== AVAILABLE RECORDS ==

(* ===== verification/Events.v ===== *)
(** * Journal events

    [crates/api/src/events/core.rs] and [envelope.rs]: the registry of event
    kinds, the flat wire form of an event and its decoding.  The payload
    structs whose contents the fold reads through typed accessors are decoded
    here; the derived decoders of the others, of the form and confirmation
    specifications ([crates/api/src/api/dto.rs]) and the RFC 3339 parser of
    [chrono] are the members of [WireTypes]. *)

From S2P Require Import Prelude Str BMap Json Serde.

Definition JOURNAL_SCHEMA_VERSION : Z := 2.

Class WireTypes := {
  FormSpec : Type;
  form_id : FormSpec → str;
  de_form : value → option FormSpec;
  ConfirmSpec : Type;
  confirm_id : ConfirmSpec → str;
  de_confirm : value → option ConfirmSpec;
  (** Whether the payload struct registered for a kind decodes. *)
  payload_decodes : str → value → bool;
  (** Whether [chrono::DateTime::parse_from_rfc3339] accepts the text. *)
  rfc3339_ok : str → bool;
}.

Definition TERMINAL_EVENT_KINDS : list str :=
  [s"run_finished"; s"run_error"; s"run_canceled"; s"run_interrupted"].

Definition registered_kinds : list str :=
  [ s"elapsed_accounted"; s"run_queued"; s"run_started"; s"run_resumed";
    s"graph_resolved"; s"resource"; s"step_started"; s"step_retry";
    s"step_finished"; s"step_replayed"; s"step_skipped"; s"foreach_iteration";
    s"foreach_budget_exhausted"; s"repair_attempt_started";
    s"repair_attempt_finished"; s"regenerate_attempt_started";
    s"regenerate_attempt_finished"; s"llm_call"; s"llm_delta";
    s"agent_checkpoint"; s"agent_file_changes"; s"agent_delegated";
    s"agent_completed"; s"agent_failed"; s"agent_handoff"; s"context_compacted";
    s"llm_validation_failed"; s"llm_route_failed"; s"tool_call";
    s"mcp_cleanup_settled"; s"guardrail_evaluated"; s"guardrail_error";
    s"guardrail_tripwire"; s"tool_backend_resolved"; s"user_interaction";
    s"out_of_contract"; s"confirm_request"; s"side_effect"; s"dry_run";
    s"artifact"; s"run_waiting"; s"run_error"; s"run_canceled";
    s"run_interrupted"; s"run_finished"; s"lagged" ].

Definition is_known_run_event_kind (kind : str) : bool :=
  existsb (str_eqb kind) registered_kinds.

Definition INTERNAL_RUN_EVENT_KINDS : list str :=
  [ s"audit_degraded"; s"budget_charged"; s"elapsed_exceeded";
    s"foreach_sibling_drained"; s"foreach_iteration_settled";
    s"foreach_sibling_ignored"; s"hook_failed"; s"hook_replayed";
    s"hook_skipped"; s"mcp_authorization_required";
    s"mcp_continuation_consumed"; s"mcp_continuation_resumed";
    s"mcp_destination_decision"; s"mcp_input_pending"; s"operation_finished";
    s"operation_repeated"; s"parallel_replay_authorized";
    s"parallel_task_joined"; s"operation_started"; s"run_forked";
    s"run_yielded"; s"state_patched"; s"step_interrupted"; s"step_timeout";
    s"user_answered"; s"user_cancel_requested"; s"user_confirmed" ].

Definition is_terminal_event_kind (kind : str) : bool :=
  existsb (str_eqb kind) TERMINAL_EVENT_KINDS.

Record ElapsedAccounted : Type := mkElapsed {
  active_nanoseconds : Z;
  active_started_at : option str;
}.
Record AgentFileChanges : Type := mkFileChanges {
  fc_removed_files : list str;
  fc_written_files : list str;
}.

Inductive RunEventData : Type :=
| DElapsedAccounted (d : ElapsedAccounted)
| DAgentFileChanges (d : AgentFileChanges)
| DRegistered (kind : str) (data : value)
| DUnknown (data : value).

Record RunEvent : Type := mkRunEvent {
  ev_seq : Z;
  ev_ts : str;
  ev_run_id : str;
  ev_trace_id : str;
  ev_span_id : str;
  ev_parent_span_id : option str;
  ev_path : option str;
  ev_kind : str;
  ev_data : RunEventData;
}.

Inductive event_error : Type :=
| NotAnObject
| MissingField (label : str)
| InvalidPayloadData (kind : str).

Section decoding.
Context {W : WireTypes}.

Definition elapsed_fields : list str := [s"active_nanoseconds"; s"active_started_at"].
(** [required_active_start]: a present anchor is an RFC 3339 timestamp. *)
Definition de_active_start (v : value) : option (option str) :=
  a ← de_option de_string v;
  match a with
  | Some timestamp => if rfc3339_ok timestamp then Some a else None
  | None => Some a
  end.
Definition de_elapsed (v : value) : option ElapsedAccounted :=
  if struct_shape true elapsed_fields v then
    n ← required de_u64 (struct_field elapsed_fields v (s"active_nanoseconds"));
    a ← required de_active_start (struct_field elapsed_fields v (s"active_started_at"));
    Some (mkElapsed n a)
  else None.

Definition file_change_fields : list str := [s"removed_files"; s"written_files"].
Definition de_file_changes (v : value) : option AgentFileChanges :=
  if struct_shape true file_change_fields v then
    r ← required (de_vec de_string) (struct_field file_change_fields v (s"removed_files"));
    w ← required (de_vec de_string) (struct_field file_change_fields v (s"written_files"));
    Some (mkFileChanges r w)
  else None.

(** The explicit schema-1 migration of [RunEventData::parse]. *)
Definition migrate_payload (kind : str) (data : value) : value :=
  match data with
  | VObject m =>
      if ((kind =s s"run_queued") || (kind =s s"run_started"))
         && bool_decide (get_u64 (s"schema_version") data = Some 1%Z)
         && negb (bm_contains (s"elapsed_budget_mode") m)
      then VObject (bm_insert (s"elapsed_budget_mode") (VString (s"wall_clock")) m)
      else data
  | _ => data
  end.

Definition parse_event_data (kind : str) (data : value) : result event_error RunEventData :=
  let data := migrate_payload kind data in
  if kind =s s"elapsed_accounted" then
    DElapsedAccounted <$> ok_or (de_elapsed data) (InvalidPayloadData kind)
  else if kind =s s"agent_file_changes" then
    DAgentFileChanges <$> ok_or (de_file_changes data) (InvalidPayloadData kind)
  else if is_known_run_event_kind kind then
    if payload_decodes kind data then Ok (DRegistered kind data)
    else Err (InvalidPayloadData kind)
  else Ok (DUnknown data).

Definition common_fields : list str :=
  [ s"seq"; s"ts"; s"t"; s"run_id"; s"trace_id"; s"span_id"; s"parent_span_id"; s"node" ].

Definition from_flat (v : value) : result event_error RunEvent :=
  object ← ok_or (as_object v) NotAnObject;
  let required_string field label :=
    ok_or (bm_get field object ≫= as_str) (MissingField label) in
  seq ← ok_or (bm_get (s"seq") object ≫= as_u64) (MissingField (s"seq"));
  ts ← required_string (s"ts") (s"ts");
  kind ← required_string (s"t") (s"kind");
  run_id ← required_string (s"run_id") (s"run_id");
  trace_id ← required_string (s"trace_id") (s"trace_id");
  span_id ← required_string (s"span_id") (s"span_id");
  let path := bm_get (s"node") object ≫= as_str in
  let data := foldl (λ m k, bm_remove k m) object common_fields in
  data ← parse_event_data kind (VObject data);
  Ok (mkRunEvent seq ts run_id trace_id span_id
        (bm_get (s"parent_span_id") object ≫= as_str) path kind data).
End decoding.

(** The fields the fold reads of an event that decodes. *)
Lemma from_flat_fields `{WireTypes} v e :
  from_flat v = Ok e →
  get_u64 (s"seq") v = Some (ev_seq e) ∧ get_str (s"t") v = Some (ev_kind e) ∧
  get_str (s"run_id") v = Some (ev_run_id e) ∧ get_str (s"ts") v = Some (ev_ts e) ∧
  get_str (s"node") v = ev_path e.
Proof.
  unfold from_flat. intros Hf.
  apply result_bind_Ok in Hf as (m & Hm & Hf). apply ok_or_Ok in Hm.
  destruct v; try done. injection Hm as ->.
  apply result_bind_Ok in Hf as (seq & Hseq%ok_or_Ok & Hf).
  apply result_bind_Ok in Hf as (ts & Hts%ok_or_Ok & Hf).
  apply result_bind_Ok in Hf as (kind & Hkind%ok_or_Ok & Hf).
  apply result_bind_Ok in Hf as (run & Hrun%ok_or_Ok & Hf).
  apply result_bind_Ok in Hf as (tr & _ & Hf).
  apply result_bind_Ok in Hf as (sp & _ & Hf).
  apply result_bind_Ok in Hf as (d & _ & [= <-]). done.
Qed.
(* ===== verification/RunStateEffect.v ===== *)
(** * Steps of the run state and their effects *)

From S2P Require Import Prelude Str BMap Json ValueBag PathPolicy Serde Events RunState.

(** * The journal fold as a step relation

    [apply] inverted once: an accepted event is one step of [journal_step],
    whose constructors are the arms of the source.  The invariants of the run
    state are proved by cases on it. *)

Section journal_step.
Context {W : WireTypes}.

(** Kinds with an arm of their own. *)
Definition folded_kinds : list str :=
  [ s"run_queued"; s"run_started"; s"run_resumed"; s"step_started"; s"elapsed_accounted";
    s"budget_charged"; s"llm_call"; s"agent_file_changes"; s"agent_checkpoint";
    s"state_patched"; s"parallel_task_joined"; s"foreach_sibling_drained";
    s"foreach_iteration_settled"; s"step_finished"; s"step_skipped";
    s"repair_attempt_started"; s"regenerate_attempt_started"; s"resource";
    s"confirm_request"; s"run_waiting"; s"user_answered"; s"user_confirmed";
    s"user_cancel_requested"; s"hook_failed"; s"hook_skipped"; s"mcp_input_pending";
    s"mcp_continuation_consumed"; s"mcp_continuation_resumed"; s"run_finished";
    s"run_error"; s"run_canceled"; s"run_interrupted"; s"run_forked";
    s"operation_started"; s"operation_finished" ].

===

**EXERCISE DESCRIPTION:**
Only the lines from the start of the material through the line bearing "Definition TERMINAL_EVENT_KINDS : list" are needed, restated exactly, with both end lines included.

**EXERCISE OUTPUT:**
(* ===== verification/Events.v ===== *)
(** * Journal events

    [crates/api/src/events/core.rs] and [envelope.rs]: the registry of event
    kinds, the flat wire form of an event and its decoding.  The payload
    structs whose contents the fold reads through typed accessors are decoded
    here; the derived decoders of the others, of the form and confirmation
    specifications ([crates/api/src/api/dto.rs]) and the RFC 3339 parser of
    [chrono] are the members of [WireTypes]. *)

From S2P Require Import Prelude Str BMap Json Serde.

Definition JOURNAL_SCHEMA_VERSION : Z := 2.

Class WireTypes := {
  FormSpec : Type;
  form_id : FormSpec → str;
  de_form : value → option FormSpec;
  ConfirmSpec : Type;
  confirm_id : ConfirmSpec → str;
  de_confirm : value → option ConfirmSpec;
  (** Whether the payload struct registered for a kind decodes. *)
  payload_decodes : str → value → bool;
  (** Whether [chrono::DateTime::parse_from_rfc3339] accepts the text. *)
  rfc3339_ok : str → bool;
}.

Definition TERMINAL_EVENT_KINDS : list str :=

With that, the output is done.